Transactions on InnoDB

Last month we did a few improvements in InnoDB memory usage. We solved a challenging issue about how InnoDB uses memory in certain places of the code.

The symptom of the issue was that under a certain workloads the memory used by InnoDB kept growing infinitely, until OOM killer kicked in. It looked like a memory leak, but Valgrind wasn’t reporting any leaks and the issue was not reproducible on FreeBSD – it only happened on Linux (see Bug#57480). Especially the latest fact lead us to think that there is something in the InnoDB memory usage pattern that reveals a nasty side of the otherwise good-natured Linux’s memory manager.

It turned out to be an interesting memory fragmentation caused by a storm of malloc/free calls of various sizes. We had to track and analyze each call to malloc during the workload, including the code path that lead to it.
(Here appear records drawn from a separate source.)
(* ===== verification/ObjectTheorems.v ===== *)
(** * Scheduling parameters and signals

    Moving a thread to another domain, the admission test of the schedule-control call,
    and the protocol of notification nodes. *)

From Stdlib Require Import ZArith Lia Bool List.
From stdpp Require Import base tactics numbers list gmap.
From S2P Require Import Prelude Partial TimeConv Sporadic DList DNode KState TimeList ReadyQueue Sched ReadyQueueFacts QueueTheorems.
From S2P Require Import Frames SchedFacts ThreadTable TcbCore Ipc Interrupt Tcb IpcTheorems.

Local Open Scope Z_scope.

(** ** Domains *)

(** [is_schedulable] holds. *)
Definition schedulable (s : kstate) (t : Z) : Prop :=
  is_tcb s t /\ sched_of s t <> NULL /\ get_fld is_runnable false s t = true /\
  exists sc, scheds s !! sched_of s t = Some sc /\ 0 < refill_max sc.

Section Domains.
Context `{Config} `{Platform}.

Lemma wp_schedulable t (Q : bool -> kstate -> Prop) s : schedulable s t -> Q true s -> wp (is_schedulable t) Q s.
Proof.
  intros (Ht & Hsp & Hr & sc & Esc & Hmax) HQ. unfold is_schedulable. wp_steps. apply (wp_rd _ _ 0); [done|].
  rewrite (proj2 (Z.eqb_neq _ NULL)) by done. wp_steps. apply (wp_rd _ _ false); [done|]. rewrite Hr. wp_steps.
  eapply wp_rd_sched; [done|]. rewrite (proj2 (Z.ltb_lt 0 _)) by done. by wp_steps.
Qed.

(** ** The size of the queue array never changes *)

Definition same_size (s s' : kstate) : Prop := length (ready_queues s') = length (ready_queues s).

#[local] Instance same_size_preorder : PreOrder same_size.
Proof. split; [by intros s|]. intros s1 s2 s3 E1 E2. unfold same_size in *. congruence. Qed.

Lemma size_rd {A} (f : ktcb -> A) p : preserves same_size (rd f p).
Proof. intros s. apply pwp_rd. intros x _. reflexivity. Qed.

Lemma size_wr p g : preserves same_size (wr p g).
Proof. intros s. by apply pwp_wr. Qed.

Lemma size_modify f : (forall s, ready_queues (f s) = ready_queues s) -> preserves same_size (modify f).
Proof. intros Hf. apply preserves_modify. intros s. unfold same_size. by rewrite Hf. Qed.

Lemma size_wr_queue i v : preserves same_size (wr_queue i v).
Proof.
  unfold wr_queue, arr_set. intros s. pwp_steps. apply pwp_ofopt. intros a _. pwp_steps. apply length_insert.
Qed.

Hint Resolve size_rd size_wr size_wr_queue : frames.
Hint Extern 1 (preserves same_size (modify _)) => (apply size_modify; reflexivity) : frames.

Lemma size_dequeue t : preserves same_size (sched_dequeue t).
Proof.
  unfold sched_dequeue, ready_queues_index, remove_from_bitmap, invert_l1index, rd_l2, wr_l2, wr_l1, arr, arr_set. cbv zeta. frames.
Qed.

(** A run that completes keeps the size. *)
Lemma wp_same_size {A} (m : K A) (Q : A -> kstate -> Prop) s :
  preserves same_size m -> wp m (fun a s' => same_size s s' -> Q a s') s -> wp m Q s.
Proof. intros Hm. specialize (Hm s). unfold wp, pwp in *. destruct (m s); auto. Qed.

(** A thread that is in no queue may change its domain. *)
Lemma readyq_domain s q t dom :
  ReadyQ s q -> (forall i, 0 <= i < num_queues -> t ∉ q i) -> ReadyQ (upd_tcb t (with_domain dom) s) q.
Proof.
  intros [Hc Hq Hd Hm HB] Hnin. split; [done|done| | |done].
  - intros i Hi. eapply dll_frame; [by apply Hd|]. intros x _. by rewrite !get_fld_upd_other.
  - intros i x Hi Hx. assert (x <> t) by (intros ->; by apply (Hnin i)). destruct (Hm i x Hi Hx) as [Hp He].
    unfold placeable, queue_of in *. rewrite is_tcb_upd. rewrite (get_fld_upd_other sched_prior) by done.
    unfold get_fld, upd_tcb in *. cbn. by rewrite lookup_alter_ne.
Qed.

(** After [sched_dequeue] the thread is in no queue. *)
Lemma dequeued_nowhere s s1 q t l1 l2 :
  ReadyQ s q -> placeable s t -> q (queue_of s t) = l1 ++ t :: l2 -> QFrame s s1 ->
  ReadyQ s1 (upd_q q (queue_of s t) (l1 ++ l2)) ->
  forall i, 0 <= i < num_queues -> t ∉ upd_q q (queue_of s t) (l1 ++ l2) i.
Proof.
  intros HR Hpl El F HR1 i Hi Hin. pose proof (readyq_own s1 _ i t HR1 Hi Hin) as Eq. rewrite (qframe_queue_of s) in Eq by done.
  unfold upd_q in Hin. rewrite <-Eq, Z.eqb_refl in Hin.
  destruct (readyq_member_view s q t l1 l2 HR Hpl El) as (_ & _ & _ & Hnin & _). done.
Qed.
We collected a huge set of analysis data – some code paths were executed many 10’000s of times! A hurricane of allocations and deallocations! We looked at the hottest ones hoping that some of them are not necessary, can be eliminated, avoided, minimized or stuck together. Luckily there were plenty of them!

After an extensive testing we did a numerous improvements, allocating the smallest chunks of the memory from the stack instead of from the heap, grouping allocations together where possible, removing unnecessary allocations altogether, estimating exactly how much memory will be consumed by a given operation and allocating it in advance and others and others and others.

This not only fixed Bug#57480 but improved InnoDB memory usage in general.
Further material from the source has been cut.